Durante la década kirchnerista también se consagró la idea de que Estado sería el principal acto de la acción de gobierno. Se buscó fortalecer nuevamente a la figura presidencial que había sido mutilada de capacidades durante las llamadas reformas estructurales. Esta cualidad decisionista necesitaba a su vez en la práctica de una noción más intensa de democracia –alejada del institucionalismo alfonsinista—, que pudiera apoyarse en la lógica conflictiva de la movilización y participación popular a la hora de fortalecer las medidas. Esto propició una lógica donde el robustecimiento del Estado requería de una mayor conflictividad democrática pero donde el mismo Estado sería garante y reservorio de empresas y recursos estratégicos que rápidamente se vieron vulnerados con el mero cambio de signo político al frente del gobierno.

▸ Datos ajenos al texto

(** The states the stores reach over column families that accept every write: a block is
    connected above the tip, a block that has a checkpoint is disconnected (which moves the
    tip below it), and the node is started again.  A rewind without a checkpoint changes
    nothing and leaves the tip where it was; a reorganisation that goes on from there with
    blocks below that tip, which the code attempts when it reaches below a restart, is not
    a step. *)
Inductive reachable : Z -> stores -> Prop :=
| reach_new a b k p :
    reachable 0 (mkStores (shielded_empty <$> a) (spark_empty <$> b) (kernel_empty <$> k) (pool_empty <$> p))
| reach_blocks tip c bs tip' c' :
    reachable tip c -> blocks_run tip c bs tip' c' -> reachable tip' c'
| reach_rewind tip c c' :
    reachable tip c -> rewind_phase2_stores c = Some c' ->
    reachable (from_option (fun h => h - 1) tip (newest c)) c'
| reach_restart tip c c' : reachable tip c -> restart c = Ok c' -> reachable tip c'.

(** ** The invariant *)

Record chain_journal := mkJournals {
  jn : journal (list NoteCommitmentEntry * gmap bytes Z);
  js : journal (list SparkCoinEntry * gmap bytes Z);
  jk : journal (list MwKernel);
  jp : journal pool_contents }.

Definition tags_upto (tip : Z) (tags : gmap bytes Z) : Prop := map_Forall (fun _ x => x <= tip) tags.

(** The journal of one store at [tip], with the checkpoint heights all stores share. *)
Definition store_at {S C} `{Journaled S C} (upto : Z -> C -> Prop) (heights : list Z) (tip : Z)
    (j : journal C) (o : option S) : Prop :=
  map fst (snapshots j) = heights /\ when (fun s => rep j s /\ upto tip (now j)) o.

Definition pool_upto (tip : Z) (x : pool_contents) : Prop :=
  tags_upto tip (c_tags x) /\ Forall (fun c => pheight c <= tip) (c_coins x).

Record inv (heights : list Z) (tip : Z) (J : chain_journal) (c : stores) : Prop := {
  inv_heights : Forall (fun h => h <= tip) heights;
  inv_sorted : StronglySorted Z.lt heights;
  inv_shielded : store_at (fun t x => tags_upto t x.2) heights tip (jn J) (shielded_store c);
  inv_spark : store_at (fun t x => tags_upto t x.2) heights tip (js J) (spark_store c);
  inv_kernel : store_at (fun _ _ => True) heights tip (jk J) (kernel_store c);
  inv_pool : store_at pool_upto heights tip (jp J) (spark_pool_store c) }.

Definition map_journal (f : forall C, journal C -> journal C) (J : chain_journal) : chain_journal :=
  mkJournals (f _ (jn J)) (f _ (js J)) (f _ (jk J)) (f _ (jp J)).

(** *** Checkpoints *)

Lemma snapshots_below {C} heights tip h (j : journal C) :
  map fst (snapshots j) = heights -> Forall (fun x => x <= tip) heights -> tip < h ->
  Forall (fun p : Z * C => p.1 < h) (snapshots j).
Proof.
  intros <- F Hh. rewrite list.Forall_forall in F. apply list.Forall_forall.
  intros p Hp. specialize (F p.1). simpl in F. enough (p.1 <= tip) by lia. apply F, list_elem_of_fmap. eauto.
Qed.
Fixpoint mark_nullifiers (nfs : list bytes) (height : Z) (store : shielded_t)
    : option (shielded_t * result ShieldedError unit) :=
  match nfs with
  | [] => Some (store, Ok tt)
  | nf :: nfs' =>
      match mark_nullifier_spent nf height store with
      | None => None
      | Some (store, false) => Some (store, Err DuplicateNullifier)
      | Some (store, true) => mark_nullifiers nfs' height store
      end
  end.

Definition append_output (height tx_index : Z) (o : ShieldedOutput) (store : shielded_t) : option shielded_t :=
  fst <$> append_commitment (mkNote (note_commitment o) height tx_index 0) store.

Definition apply_shielded_payload (store : shielded_t) (payload : ShieldedPayload) (height tx_index : Z)
    : option (shielded_t * result ShieldedError unit) :=
  match mark_nullifiers (map nullifier (hinputs payload)) height store with
  | None => None
  | Some (store, Err e) => Some (store, Err e)
  | Some (store, Ok _) =>
      (fun store => (store, Ok tt)) <$> each (append_output height tx_index) (houtputs payload) store
  end.

Definition is_v2 (tx : Transaction) : bool := match decode (extra tx) with Ok _ => true | Err _ => false end.

(** The guard before a block is applied. *)
Fixpoint check_nullifiers (is_spent : bytes -> bool) (seen : gset bytes) (nfs : list bytes)
    : result ShieldedError (gset bytes) :=
  match nfs with
  | [] => Ok seen
  | nf :: nfs' =>
      if is_spent nf then Err DuplicateNullifier
      else if bool_decide (nf ∈ seen) then Err DuplicateNullifier
      else check_nullifiers is_spent ({[nf]} ∪ seen) nfs'
  end.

Ahora, los acuerdos pos 2001 son los que menos importan, tanto al gobierno como a sus bases. El desmantelamiento del aparato estatal a riesgo de generar un enorme daño al tejido social es el plan que ya está en curso, donde los bienes públicos se lotean en vitrina al mejor postor. La eventualidad de un estallido social frente a la manta corta de la economía doméstica no aparece entre las preocupaciones manifiestas del gobierno. De hecho no aparece en el radar de las jóvenes generaciones que son ajenas a la experiencia de una hecatombe social. La carencia de un sistema simpático que les permita olfatear el malestar social se junta con la ausencia de una memoria activa al respecto. No la ven.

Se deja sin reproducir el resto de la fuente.